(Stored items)
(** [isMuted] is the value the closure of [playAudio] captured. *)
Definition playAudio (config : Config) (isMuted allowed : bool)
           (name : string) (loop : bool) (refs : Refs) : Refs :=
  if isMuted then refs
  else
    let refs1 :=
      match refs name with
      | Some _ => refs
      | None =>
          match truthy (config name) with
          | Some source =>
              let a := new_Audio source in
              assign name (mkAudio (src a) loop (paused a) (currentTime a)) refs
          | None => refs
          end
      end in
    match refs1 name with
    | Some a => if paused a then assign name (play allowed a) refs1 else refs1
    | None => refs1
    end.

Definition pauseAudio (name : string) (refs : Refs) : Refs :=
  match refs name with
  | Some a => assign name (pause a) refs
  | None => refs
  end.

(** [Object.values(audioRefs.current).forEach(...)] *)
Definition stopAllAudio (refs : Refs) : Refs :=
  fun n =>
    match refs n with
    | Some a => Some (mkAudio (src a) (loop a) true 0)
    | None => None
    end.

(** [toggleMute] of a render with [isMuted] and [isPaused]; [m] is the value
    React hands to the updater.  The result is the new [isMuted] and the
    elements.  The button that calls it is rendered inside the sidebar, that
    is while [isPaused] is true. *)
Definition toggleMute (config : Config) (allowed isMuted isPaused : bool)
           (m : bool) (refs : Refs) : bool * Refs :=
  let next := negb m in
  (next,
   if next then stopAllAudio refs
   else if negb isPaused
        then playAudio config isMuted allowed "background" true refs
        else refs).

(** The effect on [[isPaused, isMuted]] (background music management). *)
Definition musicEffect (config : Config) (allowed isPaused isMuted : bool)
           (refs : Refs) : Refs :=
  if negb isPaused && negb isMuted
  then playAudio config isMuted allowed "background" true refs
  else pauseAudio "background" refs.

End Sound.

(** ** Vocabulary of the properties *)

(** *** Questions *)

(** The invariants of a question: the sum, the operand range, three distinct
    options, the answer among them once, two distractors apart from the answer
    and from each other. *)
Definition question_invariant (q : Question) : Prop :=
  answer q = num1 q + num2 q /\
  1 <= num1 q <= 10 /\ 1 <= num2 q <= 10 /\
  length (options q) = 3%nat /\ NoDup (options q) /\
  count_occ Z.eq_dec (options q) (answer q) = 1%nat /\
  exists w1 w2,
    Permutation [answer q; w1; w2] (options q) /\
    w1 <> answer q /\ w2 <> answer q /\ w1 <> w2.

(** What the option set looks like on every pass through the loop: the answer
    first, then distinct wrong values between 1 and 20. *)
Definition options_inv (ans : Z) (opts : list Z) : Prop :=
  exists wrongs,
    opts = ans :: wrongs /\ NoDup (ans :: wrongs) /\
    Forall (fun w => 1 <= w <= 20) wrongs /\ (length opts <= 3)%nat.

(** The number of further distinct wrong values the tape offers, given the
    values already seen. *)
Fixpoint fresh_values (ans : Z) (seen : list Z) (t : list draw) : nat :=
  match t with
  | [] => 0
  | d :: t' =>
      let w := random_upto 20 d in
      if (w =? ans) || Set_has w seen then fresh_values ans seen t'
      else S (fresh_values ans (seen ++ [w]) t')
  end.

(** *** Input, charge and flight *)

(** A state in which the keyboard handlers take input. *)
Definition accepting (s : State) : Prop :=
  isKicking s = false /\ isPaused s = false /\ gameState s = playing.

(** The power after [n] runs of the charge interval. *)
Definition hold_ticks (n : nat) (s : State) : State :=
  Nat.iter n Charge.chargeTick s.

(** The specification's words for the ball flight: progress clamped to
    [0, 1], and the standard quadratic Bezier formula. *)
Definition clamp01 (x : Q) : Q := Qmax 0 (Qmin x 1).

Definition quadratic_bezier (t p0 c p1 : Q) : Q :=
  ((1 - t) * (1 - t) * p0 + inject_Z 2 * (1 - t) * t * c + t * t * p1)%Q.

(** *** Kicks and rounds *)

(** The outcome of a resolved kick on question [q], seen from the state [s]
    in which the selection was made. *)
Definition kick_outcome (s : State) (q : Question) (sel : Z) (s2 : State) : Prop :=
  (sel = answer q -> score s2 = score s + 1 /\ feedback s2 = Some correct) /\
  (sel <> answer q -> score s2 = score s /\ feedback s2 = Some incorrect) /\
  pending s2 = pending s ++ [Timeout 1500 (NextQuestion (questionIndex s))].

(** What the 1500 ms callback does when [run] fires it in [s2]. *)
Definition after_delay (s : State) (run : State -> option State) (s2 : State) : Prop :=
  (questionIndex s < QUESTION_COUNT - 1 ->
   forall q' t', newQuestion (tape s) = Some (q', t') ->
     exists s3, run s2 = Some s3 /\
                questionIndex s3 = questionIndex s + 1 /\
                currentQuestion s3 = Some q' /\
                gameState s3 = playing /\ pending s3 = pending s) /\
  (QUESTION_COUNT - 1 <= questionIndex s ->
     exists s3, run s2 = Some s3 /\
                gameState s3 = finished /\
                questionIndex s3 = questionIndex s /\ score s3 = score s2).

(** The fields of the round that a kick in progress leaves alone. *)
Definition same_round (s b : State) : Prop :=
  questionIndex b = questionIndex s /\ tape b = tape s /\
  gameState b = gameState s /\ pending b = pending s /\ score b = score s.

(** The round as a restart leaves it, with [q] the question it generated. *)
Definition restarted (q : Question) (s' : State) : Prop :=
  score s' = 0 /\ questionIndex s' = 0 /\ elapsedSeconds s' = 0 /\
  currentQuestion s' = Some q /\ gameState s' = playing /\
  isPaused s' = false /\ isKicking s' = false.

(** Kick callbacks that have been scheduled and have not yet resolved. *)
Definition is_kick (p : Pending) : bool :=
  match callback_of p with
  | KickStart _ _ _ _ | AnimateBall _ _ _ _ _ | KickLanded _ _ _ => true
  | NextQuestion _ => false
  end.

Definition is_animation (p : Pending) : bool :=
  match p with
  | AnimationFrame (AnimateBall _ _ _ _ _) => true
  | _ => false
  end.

- WHAT IS EXPECTED: The answer should contain only the lines from the first line of the entries through the line holding "None => refs1", each exactly as written.

- ANSWER FOR THIS EXERCISE:
(** [isMuted] is the value the closure of [playAudio] captured. *)
Definition playAudio (config : Config) (isMuted allowed : bool)
           (name : string) (loop : bool) (refs : Refs) : Refs :=
  if isMuted then refs
  else
    let refs1 :=
      match refs name with
      | Some _ => refs
      | None =>
          match truthy (config name) with
          | Some source =>
              let a := new_Audio source in
              assign name (mkAudio (src a) loop (paused a) (currentTime a)) refs
          | None => refs
          end
      end in
    match refs1 name with
    | Some a => if paused a then assign name (play allowed a) refs1 else refs1
    | None => refs1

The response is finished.